Goal of the exercise -
Copy each line of the records below that has "constructor" in it.

····················

Lemma ntt_mult_ok a b :
  poly_ok a -> poly_ok b -> poly_ok (ossl_ml_dsa_poly_ntt_mult a b) /\
  feq (coeff (ossl_ml_dsa_poly_ntt_mult a b)) (fun i => coeff a i * coeff b i * R_INV).
Proof.
  intros Ha Hb. pose proof Ha as [Hla _]. pose proof Hb as [Hlb _].
  unfold ossl_ml_dsa_poly_ntt_mult. apply poly_ok_feq; [rewrite zlen_zip_with; lia|]. intros i Hi.
  rewrite coeff_zip_with by lia. apply montgomery_mul; [by apply poly_ok_coeff|].
  pose proof (poly_ok_coeff b i Hb Hi) as Hc. unfold coeff_ok, ML_DSA_Q in Hc. lia.
Qed.

(** The final scaling of the inverse divides by 256 and multiplies by [2^32]. *)
Definition INV_SCALE : Z := inverse_degree_montgomery * R_INV.
Lemma INV_SCALE_spec : 256 * INV_SCALE ≡q 2 ^ 32.
Proof. by apply cong_iff_mod. Qed.

Lemma ntt_inverse_ok p :
  poly_ok p -> poly_ok (ossl_ml_dsa_poly_ntt_inverse p) /\
  feq (coeff (ossl_ml_dsa_poly_ntt_inverse p)) (fun i => INV_SCALE * INTT (coeff p) i).
Proof.
  intros Hp. destruct (intt_rounds_ok p Hp) as [Hq Hc]. unfold ossl_ml_dsa_poly_ntt_inverse.
  change ML_DSA_NUM_POLY_COEFFICIENTS with 256. set (t := intt_rounds 9 256 1 p) in *. pose proof Hq as [Hl _].
  apply poly_ok_feq; [by rewrite zlen_fmap|]. intros i Hi. rewrite coeff_map by lia.
  pose proof (poly_ok_coeff t i Hq Hi) as Ht.
  destruct (montgomery_mul (coeff t i) inverse_degree_montgomery) as [? Hm]; [done|by compute|].
  split; [done|]. rewrite Hm, (Hc i Hi). unfold INV_SCALE. cong_by 0.
Qed.

Lemma ntt_inverse_ntt p :
  poly_ok p -> feq (coeff (ossl_ml_dsa_poly_ntt_inverse (ossl_ml_dsa_poly_ntt p))) (fun i => 2 ^ 32 * coeff p i).
Proof.
  intros Hp. destruct (ntt_ok p Hp) as [Hn Hf]. destruct (ntt_inverse_ok _ Hn) as [_ Hi]. rewrite Hi.
  intros i Hi'. rewrite (INTT_proper _ _ Hf i Hi'), (INTT_NTT _ i Hi'), <- INV_SCALE_spec. cong_by 0.
Qed.
Lemma ntt_ntt_inverse p :
  poly_ok p -> feq (coeff (ossl_ml_dsa_poly_ntt (ossl_ml_dsa_poly_ntt_inverse p))) (fun i => 2 ^ 32 * coeff p i).
Proof.
  intros Hp. destruct (ntt_inverse_ok p Hp) as [Hn Hf]. destruct (ntt_ok _ Hn) as [_ Hi]. rewrite Hi.
  intros i Hi'. rewrite (NTT_proper _ _ Hf i Hi'), (NTT_scale _ _ i Hi'), (NTT_INTT _ i Hi'), <- INV_SCALE_spec.
  cong_by 0.
Qed.

Lemma poly_mult_ok a b :
  poly_ok a -> poly_ok b ->
  let p := ossl_ml_dsa_poly_ntt_inverse
             (ossl_ml_dsa_poly_ntt_mult (ossl_ml_dsa_poly_ntt a) (ossl_ml_dsa_poly_ntt b)) in
  poly_ok p /\ feq (coeff p) (negacyclic (coeff a) (coeff b)).
Proof.
  intros Ha Hb. cbv zeta. destruct (ntt_ok a Ha) as [Hna Hfa], (ntt_ok b Hb) as [Hnb Hfb].
  destruct (ntt_mult_ok _ _ Hna Hnb) as [Hm Hfm]. destruct (ntt_inverse_ok _ Hm) as [Hp Hfp].
  split; [done|]. rewrite Hfp.
  assert (feq (coeff (ossl_ml_dsa_poly_ntt_mult (ossl_ml_dsa_poly_ntt a) (ossl_ml_dsa_poly_ntt b)))
    (fun i => R_INV * NTT (negacyclic (coeff a) (coeff b)) i)) as Hc.
  { intros i Hi. rewrite (Hfm i Hi), (Hfa i Hi), (Hfb i Hi), !NTT_eval by done.
    rewrite eval_mult by (intros; by apply root_256). cong_by 0. }
  intros i Hi. rewrite (INTT_proper _ _ Hc i Hi), (INTT_scale _ _ i Hi), (INTT_NTT _ i Hi).
  generalize (negacyclic (coeff a) (coeff b) i). intros x.
  transitivity (256 * INV_SCALE * R_INV * x); [cong_by 0|].
  rewrite INV_SCALE_spec, (Z.mul_comm (2 ^ 32)), R_INV_unit. cong_by 0.
Qed.

(** The transform is the one of FIPS 204.  For a polynomial with reduced
    coefficients, [ossl_ml_dsa_poly_ntt] leaves at index [i] the value of the
    polynomial at [1753^(2 * BitRev8(i) + 1)] modulo [q], reduced; every index
    stays in the array and no intermediate value overflows its width. *)
Lemma ml_dsa_ntt_evaluates p i :
  poly_ok p -> 0 <= i < 256 ->
  poly_ok (ossl_ml_dsa_poly_ntt p) /\
  coeff (ossl_ml_dsa_poly_ntt p) i = eval (coeff p) (1753 ^ (2 * BitRev8 i + 1)) mod ML_DSA_Q.
Proof.
  intros Hp Hi. destruct (ntt_ok p Hp) as [Hn Hf]. split; [done|].
  apply cong_unique; [by apply poly_ok_coeff|]. rewrite (Hf i Hi). by apply NTT_eval.
Qed.

Lemma ml_dsa_ntt_evaluates_witness :
  let p := 3 :: 1 :: zeros 254 in
  coeff (ossl_ml_dsa_poly_ntt p) 0 = eval (coeff p) (1753 ^ (2 * BitRev8 0 + 1)) mod ML_DSA_Q.
Proof.
  apply (ml_dsa_ntt_evaluates (3 :: 1 :: zeros 254) 0); [|lia].
  split; [reflexivity|]. repeat (constructor; [by compute|]). constructor.
Defined.

(** C27: multiplication through the transform is exact.  Transforming two
    polynomials, multiplying pointwise and transforming back gives, for every
    pair of reduced polynomials, the coefficients of their product modulo
    [X^256 + 1] and [q]: the Montgomery factors of the three steps cancel.  The
    two transforms undo each other up to the factor [2^32]. *)
Theorem ml_dsa_poly_mult_exact a b k :
  poly_ok a -> poly_ok b -> 0 <= k < 256 ->
  let p := ossl_ml_dsa_poly_ntt_inverse
             (ossl_ml_dsa_poly_ntt_mult (ossl_ml_dsa_poly_ntt a) (ossl_ml_dsa_poly_ntt b)) in
  poly_ok p /\
  coeff p k = negacyclic (coeff a) (coeff b) k mod ML_DSA_Q /\
  coeff (ossl_ml_dsa_poly_ntt_inverse (ossl_ml_dsa_poly_ntt a)) k = 2 ^ 32 * coeff a k mod ML_DSA_Q /\
  coeff (ossl_ml_dsa_poly_ntt (ossl_ml_dsa_poly_ntt_inverse a)) k = 2 ^ 32 * coeff a k mod ML_DSA_Q.
Proof.
  intros Ha Hb Hk. destruct (poly_mult_ok a b Ha Hb) as [Hp Hf]. split_and!.
  - done.
  - apply cong_unique; [by apply poly_ok_coeff|by apply Hf].
  - apply cong_unique; [|by apply ntt_inverse_ntt]. apply poly_ok_coeff; [|done].
    by apply ntt_inverse_ok, ntt_ok.
  - apply cong_unique; [|by apply ntt_ntt_inverse]. apply poly_ok_coeff; [|done].
    by apply ntt_ok, ntt_inverse_ok.
Qed.

Lemma ml_dsa_poly_mult_exact_witness :
  let x255 := zeros 255 ++ [1] in let x := 0 :: 1 :: zeros 254 in
  coeff (ossl_ml_dsa_poly_ntt_inverse
    (ossl_ml_dsa_poly_ntt_mult (ossl_ml_dsa_poly_ntt x255) (ossl_ml_dsa_poly_ntt x))) 0 = 8380416.
Proof.
  assert (poly_ok (zeros 255 ++ [1]) /\ poly_ok (0 :: 1 :: zeros 254)) as [Ha Hb].
  { split; (split; [reflexivity|]; repeat (constructor; [by compute|]); constructor). }
  cbv zeta. destruct (ml_dsa_poly_mult_exact _ _ 0 Ha Hb) as (_ & -> & _); [lia|].
  vm_compute. reflexivity.
Defined.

····················

Solution below -
  split; [reflexivity|]. repeat (constructor; [by compute|]). constructor.
  { split; (split; [reflexivity|]; repeat (constructor; [by compute|]); constructor). }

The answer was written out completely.